A trio of Dubuque Hempstead students recently were named national finalists in a competition through a career development program that asked them to find solutions for an inequity in their community.
Seniors Kialah Hill and Ava Runde and junior Laila Saunders took third place in the Lifting Our Voices for Equity (L.O.V.E.) Project competition, held during the Jobs for America’s Graduates (JAG) National Career Development Conference in Florida last week.
A press release from iJAG states that more than 800 students from 40 state JAG programs attended the National Career Development conference. About 100 students participated in the L.O.V.E. Project competition, during which they were tasked with identifying an inequity in their community and developing a strategy to address it.
Kialah, Ava and Laila’s project involved developing an equity club at the high school, as well as hosting an oratorical fest of poetry and spoken word focused on inequity on Martin Luther King, Jr. Day. Club leaders are currently being selected, with the goal of formally launching the club in the fall.
As part of the L.O.V.E. Project, the three students gave an oral presentation about their work at a state competition in March, where they placed first, qualifying them to compete at the national competition.
Tuescher said this marked the second time a group of Hempstead iJAG students was eligible for the national JAG conference.

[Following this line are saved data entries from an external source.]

(** The three ways [decide] returns. *)
Inductive decision (q q' : ApprovalRequest.t) (principal : uuid) (now : datetime) : bool → Prop :=
  | decision_expired approved :
      dt_ge now (ApprovalRequest.expires_at q) = Ok true →
      ApprovalRequest.status q' = ApprovalStatus.EXPIRED →
      ApprovalRequest.reviews q' = ApprovalRequest.reviews q →
      decision q q' principal now approved
  | decision_partial r :
      dt_ge now (ApprovalRequest.expires_at q) = Ok false →
      ApprovalRequest.status q' = ApprovalStatus.PENDING →
      ApprovalRequest.reviews q' = ApprovalRequest.reviews q ++ [r] →
      ApprovalReview.approved r = true → ApprovalReview.principal_id r = principal →
      ApprovalReview.reviewed_at r = now →
      Z.of_nat (length (ApprovalRequest.reviews q')) < ApprovalRequest.required_reviews q →
      decision q q' principal now true
  | decision_final r (approved : bool) :
      dt_ge now (ApprovalRequest.expires_at q) = Ok false →
      ApprovalRequest.status q' =
        (if approved then ApprovalStatus.APPROVED else ApprovalStatus.REJECTED) →
      ApprovalRequest.reviews q' = ApprovalRequest.reviews q ++ [r] →
      ApprovalReview.approved r = approved → ApprovalReview.principal_id r = principal →
      ApprovalReview.reviewed_at r = now →
      (approved = true →
       ApprovalRequest.required_reviews q ≤ Z.of_nat (length (ApprovalRequest.reviews q'))) →
      decision q q' principal now approved.

Lemma approval_new_ok q q' : ApprovalRequest.new q = Ok q' → q' = q ∧
  NoDup (ApprovalRequest.principals q) ∧ ApprovalRequest.required_reviews q ∈ [1; 2] ∧
  is_naive (ApprovalRequest.expires_at q) = false.
Proof.
  unfold ApprovalRequest.new, ApprovalRequest.post_init. intros H. inv_ok. bool_hyps. done.
Qed.

Lemma review_new_ok actor principal approved why now r :
  ApprovalReview.new actor principal approved why now = Ok r →
  r = ApprovalReview.mk actor principal approved why now.
Proof. unfold ApprovalReview.new. intros H. by inv_ok. Qed.

Lemma decide_ok q q' approver approved why principal now :
  ApprovalRequest.decide q approver approved why principal now = Ok q' →
  ApprovalRequest.status q = ApprovalStatus.PENDING ∧ binding q' = binding q ∧
  ApprovalRequest.optimistic_version q' = ApprovalRequest.optimistic_version q + 1 ∧
  NoDup (ApprovalRequest.principals q') ∧
  default approver principal ∉ ApprovalRequest.principals q ∧
  decision q q' (default approver principal) now approved.
Proof.
  unfold ApprovalRequest.decide. intros H. inv_ok. bool_hyps.
  match goal with H : dt_ge _ _ = Ok ?b |- _ => destruct b end.
  - inv_ok. apply approval_new_ok in H as (-> & Hnd & _ & _).
    split_and!; try done. by apply decision_expired.
  - inv_ok. match goal with H : ApprovalReview.new _ _ _ _ _ = Ok _ |- _ =>
      apply review_new_ok in H as -> end.
    case_match eqn:Eb.
    + bool_hyps. apply approval_new_ok in H as (-> & Hnd & _ & _).
      split_and!; try done. subst approved. by eapply decision_partial.
    + inv_ok. apply approval_new_ok in H as (-> & Hnd & _ & _).
      split_and!; try done. eapply decision_final; try done.
      intros ->. cbn in Eb. by apply Z.ltb_ge in Eb.
Qed.

(** What holds of a request in every state it can reach. *)
Record approval_ok (q0 q : ApprovalRequest.t) : Prop := {
  ao_binding : binding q = binding q0;
  ao_distinct : NoDup (ApprovalRequest.principals q);
  ao_before : Forall (fun r => dt_lt (ApprovalReview.reviewed_at r)
    (ApprovalRequest.expires_at q) = Ok true) (ApprovalRequest.reviews q);
  ao_approving : ApprovalRequest.status q ≠ ApprovalStatus.REJECTED →
    Forall (fun r => ApprovalReview.approved r = true) (ApprovalRequest.reviews q);
  ao_pending : ApprovalRequest.status q = ApprovalStatus.PENDING →
    Z.of_nat (length (ApprovalRequest.reviews q)) < ApprovalRequest.required_reviews q;
  ao_approved : ApprovalRequest.status q = ApprovalStatus.APPROVED →
    Z.of_nat (length (ApprovalRequest.reviews q)) = ApprovalRequest.required_reviews q
}.

Lemma dt_ge_false_lt a b : dt_ge a b = Ok false → dt_lt a b = Ok true.
Proof.
  destruct a, b; cbn; try done; intros [= H]; f_equal; apply Z.ltb_lt; by apply Z.leb_gt in H.
Qed.

Lemma requested_ok q : requested q → approval_ok q q.
Proof.
  intros (Hn & Hs & Hr & _ & _). apply approval_new_ok in Hn as (_ & Hnd & Hreq & _).
  constructor; rewrite ?Hr, ?Hs; try done; try constructor.
  intros _. cbn. rewrite !elem_of_cons in Hreq. destruct Hreq as [->|[->|?%elem_of_nil]]; [lia..|done].
Qed.

Lemma decide_preserves q0 q q' approver approved why principal now :
  approval_ok q0 q →
  ApprovalRequest.decide q approver approved why principal now = Ok q' → approval_ok q0 q'.
Proof.
  intros [Hb Hd Hbef Hap Hpe Ha] (Hs & Eb & _ & Hnd & _ & Hdec)%decide_ok.
  specialize (Hpe Hs). assert (Hap' := Hap ltac:(congruence)).
  assert (Ee : ApprovalRequest.expires_at q' = ApprovalRequest.expires_at q) by (by injection Eb).
  assert (Er : ApprovalRequest.required_reviews q' = ApprovalRequest.required_reviews q)
    by (by injection Eb).
  destruct Hdec as [approved Hx Es Erev|r Hx Es Erev Hr _ Hat Hlen|r approved Hx Es Erev Hr _ Hat Hlen].
  - constructor; rewrite ?Ee, ?Er, ?Erev; try congruence.
  - constructor; rewrite ?Ee, ?Er; try congruence.
    + rewrite Erev. apply Forall_app_2; [done|]. constructor; [|constructor].
      rewrite Hat. by apply dt_ge_false_lt.
    + intros _. rewrite Erev. apply Forall_app_2; [done|]. by constructor; [|constructor].
  - constructor; rewrite ?Ee, ?Er; try congruence.
    + rewrite Erev. apply Forall_app_2; [done|]. constructor; [|constructor].
      rewrite Hat. by apply dt_ge_false_lt.
    + intros Hne. destruct approved; [|congruence].
      rewrite Erev. apply Forall_app_2; [done|]. by constructor; [|constructor].
    + rewrite Es. by destruct approved.
    + intros Ea. destruct approved; [|congruence]. specialize (Hlen eq_refl).
      rewrite Erev, length_app in *. cbn in *. lia.
Qed.

Lemma decided_ok q0 q : requested q0 → decided q0 q → approval_ok q0 q.
Proof. intros Hq. induction 1; eauto using requested_ok, decide_preserves. Qed.

Theorem approval_four_eyes q0 q :
  requested q0 → decided q0 q → ApprovalRequest.status q = ApprovalStatus.APPROVED →
  binding q = binding q0 ∧
  NoDup (ApprovalRequest.principals q) ∧
  Z.of_nat (length (ApprovalRequest.reviews q)) = ApprovalRequest.required_reviews q0 ∧
  Forall (fun r => ApprovalReview.approved r = true ∧
    dt_lt (ApprovalReview.reviewed_at r) (ApprovalRequest.expires_at q0) = Ok true)
    (ApprovalRequest.reviews q).
Proof.
  intros Hq Hd Hs. destruct (decided_ok q0 q Hq Hd) as [Hb Hnd Hbef Hap _ Ha].
  assert (Ee : ApprovalRequest.expires_at q = ApprovalRequest.expires_at q0) by (by injection Hb).
  assert (Er : ApprovalRequest.required_reviews q = ApprovalRequest.required_reviews q0)
    by (by injection Hb).
  split_and!; [done|done|rewrite <- Er; auto|].
  rewrite <- Ee. apply Forall_and. split; [apply Hap; congruence|done].
Qed.

(** A two-person request, approved by two principals. *)
Definition two_person : ApprovalRequest.t :=
  sample_approval <| ApprovalRequest.status := ApprovalStatus.PENDING |>
    <| ApprovalRequest.decided_by := None |> <| ApprovalRequest.reason := None |>
    <| ApprovalRequest.decided_at := None |> <| ApprovalRequest.optimistic_version := 1 |>
    <| ApprovalRequest.required_reviews := 2 |>.

(** The state after a sequence of approving reviews. *)
Fixpoint review_all (q : ApprovalRequest.t) (reviewers : list (uuid * datetime))
    : res ApprovalRequest.t :=
  match reviewers with
  | [] => Ok q
  | (actor, now) :: reviewers' =>
      q' ← ApprovalRequest.decide q actor true "reviewed" None now; review_all q' reviewers'
  end.

Lemma review_all_decided q0 q l q' :
  decided q0 q → review_all q l = Ok q' → decided q0 q'.
Proof.
  revert q. induction l as [|[actor now] l IH]; intros q Hd H; cbn in H; inv_ok; [done|].
  eapply IH; [|done]. by eapply decided_step.
Qed.

Definition two_person_approved : ApprovalRequest.t :=
  match review_all two_person [(7%N, Aware 20); (8%N, Aware 30)] with
  | Ok q => q | Err _ => two_person
  end.

Lemma approval_four_eyes_witness :
  requested two_person ∧
  ApprovalRequest.status two_person_approved = ApprovalStatus.APPROVED ∧
  Z.of_nat (length (ApprovalRequest.reviews two_person_approved)) = 2.
Proof.
  assert (Hr : requested two_person) by (vm_compute; split_and!; reflexivity).
  split; [exact Hr|]. split; [vm_compute; reflexivity|].
  apply (approval_four_eyes two_person two_person_approved Hr).
  - apply (review_all_decided _ two_person [(7%N, Aware 20); (8%N, Aware 30)]);
      [constructor|vm_compute; reflexivity].
  - vm_compute. reflexivity.
Defined.

(** A reviewer cannot be counted twice: the second review of a principal is
    refused, whatever it says. *)
Lemma same_principal_refused q approver approved why principal now :
  ApprovalRequest.status q = ApprovalStatus.PENDING → blank why = false →
  default approver principal ∈ ApprovalRequest.principals q →
  ApprovalRequest.decide q approver approved why principal now =
    raise PermissionError "the same principal cannot submit two approval reviews".
Proof.
  intros Hs Hb Hin%mem_true. unfold ApprovalRequest.decide. rewrite Hs, Hb, Hin. done.
Qed.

Last year, another group of students from the Dubuque high school placed in the top 10 in a business plan competition at the national level.
Laila said she was excited to share their project at the national conference.
“Even if we didn’t win, other people would hear our idea and hopefully bring it back to their school,” she said. “I was surprised (that we placed third), but at the same time, I was thankful and grateful that they listened to our idea and liked it as much as we did.”
She has been involved in iJAG since seventh grade and said she enjoys how the class focuses on real-world skills, from writing resumes and cover letters to financial planning.
Tuescher described Kialah, Ava and Laila’s work on the L.O.V.E Project as “a passion project” for them.
“Their project really embodies who they are as humans, looking to advance the well- being of everyone in our school and community,” she said. “They’re three girls that lift their voices when it matters, so for them to be recognized and have that confirmed was pretty cool.”